(This is a solution using the properties of distributions. A
shorter solution exists with the use of logarithms)
To begin solving this problem I sketched out some possible
curve-intersection scenarios based on the assumption that a normal
distribution curve looks 'bell-shaped'. I remember that any normal
distribution is exactly characterised by its mean $\mu$ and
standard deviation $\sigma$ and the probability density function in
this case is
$$
f(x) =
\frac{1}{\sqrt{2\pi\sigma^2}}e^{-\frac{(x-\mu)^2}{2\sigma^2}}
$$
I thought of these plausible cases, where I have indicated the
asymptotic behaviour of the two curves, from which I could start a
more careful analysis:
This is a problem which will benefit from a 'case-by-case'
analysis.
For zero intersections (case A) one of the density functions must
be below the other at all points. Since the integrals (areas
beneath the curves) of the density functions must equal
$1$ this is impossible. Thus, the two density functions must
intersect at least once: zero
intersections is impossible.
For case B there is one intersection. To prove that this is the
case imagine starting with two $N(0,1)$ distributions and
increasing the mean of one of them slightly: this translates the
curve to the right a little. Since any normal density function
decreases with distance from the mean we can deduce that the form
of our picture is correct, so 1
intersection is possible.
The sliding argument used previously might work for case C. Let's
see.
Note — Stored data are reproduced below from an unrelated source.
(** * Kirigami geometry engine: a shallow embedding and its properties

    The repository generates the mesh and the flat cut/fold pattern of a
    pop-up paper sheet.  Two versions of [generateKirigamiGeometry] exist in
    the sources: [src/utils/mathEngine.ts] (seventeen shape profiles, a
    stepped strip that starts with a riser) and [src/unnamed/part_002]
    (arc-shaped strips, spine lines and statistics).  Both are embedded
    below, each in a module of its own, over the same model of JavaScript
    numbers: IEEE-754 binary64, that is Rocq's primitive [float].

    - What the language leaves to the engine ([Math.sin], [Math.cos],
      [Math.exp], [Math.pow], and the compilation of the user formula by
      [new Function]) is a parameter of the model: the class [Runtime],
      which reads a formula as an expression that has a value or fails
      and touches nothing.
    - A formula is arbitrary JavaScript, though, and is handed the [Math]
      object: the module [Live] embeds the generator for the custom
      profile with the state of the realm threaded through, and
      [MathEngine] is shown to be that generator in a realm the formula
      leaves alone.
    - The integer fields of the state ([rows], [cols], [fractalOctaves])
      and the loop counters are natural numbers; they enter arithmetic
      through [of_nat].
    - The only effects of a generator are appends to four arrays.  A column
      is embedded as the list of its appends in program order ([Emit]), and
      [execute] performs them on the arrays. *)

From Stdlib Require Uint63.
From Stdlib Require Import ZArith List Bool Lia Floats.
From Stdlib Require Import Strings.String Strings.Byte.
From Stdlib Require Import Sorting.Permutation Sorting.Sorted.
Import ListNotations.

Set Warnings "-inexact-float".
Set Implicit Arguments.
Open Scope float_scope.

(* ================================================================== *)
(** ** JavaScript numbers *)

Module JS.

(** An integer of at most 53 bits as a number (exact). *)
Definition of_Z (z : Z) : float := of_uint63 (Uint63.of_Z z).
Definition of_nat (n : nat) : float := of_Z (Z.of_nat n).

(** [isNaN(x)]. *)
Definition isNaN (x : float) : bool := is_nan x.

(** Truthiness of a number: [0], [-0] and [NaN] are falsy. *)
Definition truthy (x : float) : bool := negb (is_zero x || is_nan x).

(** [a || b] on numbers. *)
Definition or_else (a b : float) : float := if truthy a then a else b.

(** [Math.PI]. *)
Definition Math_PI : float := 0x1.921fb54442d18p+1.

Definition Math_abs (x : float) : float := abs x.
Definition Math_sqrt (x : float) : float := sqrt x.

(** [Math.min(a, b)]: NaN when either is, and [-0] below [+0]. *)
Definition Math_min (a b : float) : float :=
  if is_nan a || is_nan b then nan
  else if a <? b then a
  else if b <? a then b
  else if get_sign a then a else b.

(** [Math.max(a, b)]: NaN when either is, and [+0] above [-0]. *)
Definition Math_max (a b : float) : float :=
  if is_nan a || is_nan b then nan
  else if a <? b then b
  else if b <? a then a
  else if get_sign a then b else a.

(** [Math.floor(x)], read off the binary representation [m * 2^e]. *)
Definition Math_floor (x : float) : float :=
  match Prim2SF x with
  | S754_finite s m e =>
      if (0 <=? e)%Z then x
      else
        let q := Z.shiftr (Zpos m) (- e) in
        if (Z.shiftl q (- e) =? Zpos m)%Z then x
        else if s then - of_Z (q + 1) else of_Z q
  | _ => x
  end.

(** [x % 1]: what is left of [x] after its integer part, with the sign of
    [x]; NaN when [x] is not finite. *)
Definition rem1 (x : float) : float :=
  if is_finite x then
    if is_zero x then x
    else if x <? 0 then - (- x - Math_floor (- x)) else x - Math_floor x
  else nan.

(** The value stored in a [Float32Array]: rounded to binary32. *)
Definition fround (x : float) : float :=
  match Prim2SF x with
  | S754_finite s m e => SF2Prim (binary_round 24 128 s m e)
  | _ => x
  end.

Definition Float32Array (l : list float) : list float := map fround l.

(** The index a number denotes in an array, if it is a natural number. *)
Definition to_index (x : float) : option nat :=
  match Prim2SF x with
  | S754_zero _ => Some O
  | S754_finite false m e =>
      if (0 <=? e)%Z then Some (Z.to_nat (Z.shiftl (Zpos m) e))
      else
        let q := Z.shiftr (Zpos m) (- e) in
        if (Z.shiftl q (- e) =? Zpos m)%Z then Some (Z.to_nat q) else None
  | _ => None
  end.

(** An element of a [Uint8ClampedArray] read in arithmetic: the byte, or
    [undefined], which is NaN in a sum. *)
Definition byteAt (data : list byte) (idx : float) : float :=
  match to_index idx with
  | Some i =>
      match nth_error data i with
      | Some b => of_Z (Z.of_N (Byte.to_N b))
      | None => nan
      end
  | None => nan
  end.

End JS.
Import JS.

(** What the user formula, compiled by [new Function] and called on
    [(x, f, i, Math)], comes to when it changes nothing in the realm and
    its value, if it has one, is a primitive: the value is given by its
    number.  The module [Live] below has the formulas that do more. *)
Inductive FormulaOutcome : Type :=
| SyntaxError                (* [new Function] throws: the outer [catch] *)
| RuntimeError               (* the body throws: its own [catch] returns 0 *)
| Returns (v : float).       (* the value of the expression *)

(** The part of the JavaScript engine the code relies on and the language
    does not pin down bit for bit. *)
Class Runtime : Type := {
  Math_sin : float -> float;
  Math_cos : float -> float;
  Math_exp : float -> float;
  Math_pow : float -> float -> float;
  evalFormula : string -> float -> float -> float -> FormulaOutcome
}.

(* ================================================================== *)
(** ** THREE.Vector3, as three.js defines the methods used *)

Record Vector3 : Type := vec3 { vx : float; vy : float; vz : float }.

Module V3.

Definition zero : Vector3 := vec3 0 0 0.

(** [a.addScaledVector(v, s)]. *)
Definition addScaledVector (a v : Vector3) (s : float) : Vector3 :=
  vec3 (vx a + vx v * s) (vy a + vy v * s) (vz a + vz v * s).

Definition add (a v : Vector3) : Vector3 :=
  vec3 (vx a + vx v) (vy a + vy v) (vz a + vz v).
We'd need to change the standard deviation of one of the
distributions. As I reduce the standard deviation of the red curve
it would get more spiked, but both of the tails are flattened (you
can see this by looking at the distribution function). For
example, for large enough $x$ we have:
$$
N(0,1)\sim \frac{1}{\sqrt{2\pi}}e^{-\frac{x^2}{2}}>
\frac{1}{\sqrt{2\pi\times 10}}e^{-\frac{(x-1)^2}{2\times 10}}\sim
N(1, 10)
$$
whereas for $x=1$ we have
$$
\frac{1}{\sqrt{2\pi}}e^{-\frac{x^2}{2}}<
\frac{1}{\sqrt{2\pi\times 10}}e^{-\frac{(x-1)^2}{2\times 10}}
$$
Thus, C is possible. Case E is very similar. Thus, two intersections are
possible.
For the red curve of case $D$ to peak above the blue curve we would
need the red curve to have a smaller standard deviation; however,
this means that the tails would have to be below those of the blue
curve; thus case D is impossible. However, this does not rule out
rather improbable cases such as
So, what is it about this configuration which makes it impossible
(which I feel that it is)? Well, the gradient of one of the blue
curve would need to increase and decrease. This would mean
that we would need more than two points of inflection; a quick
differentiation shows that this is impossible.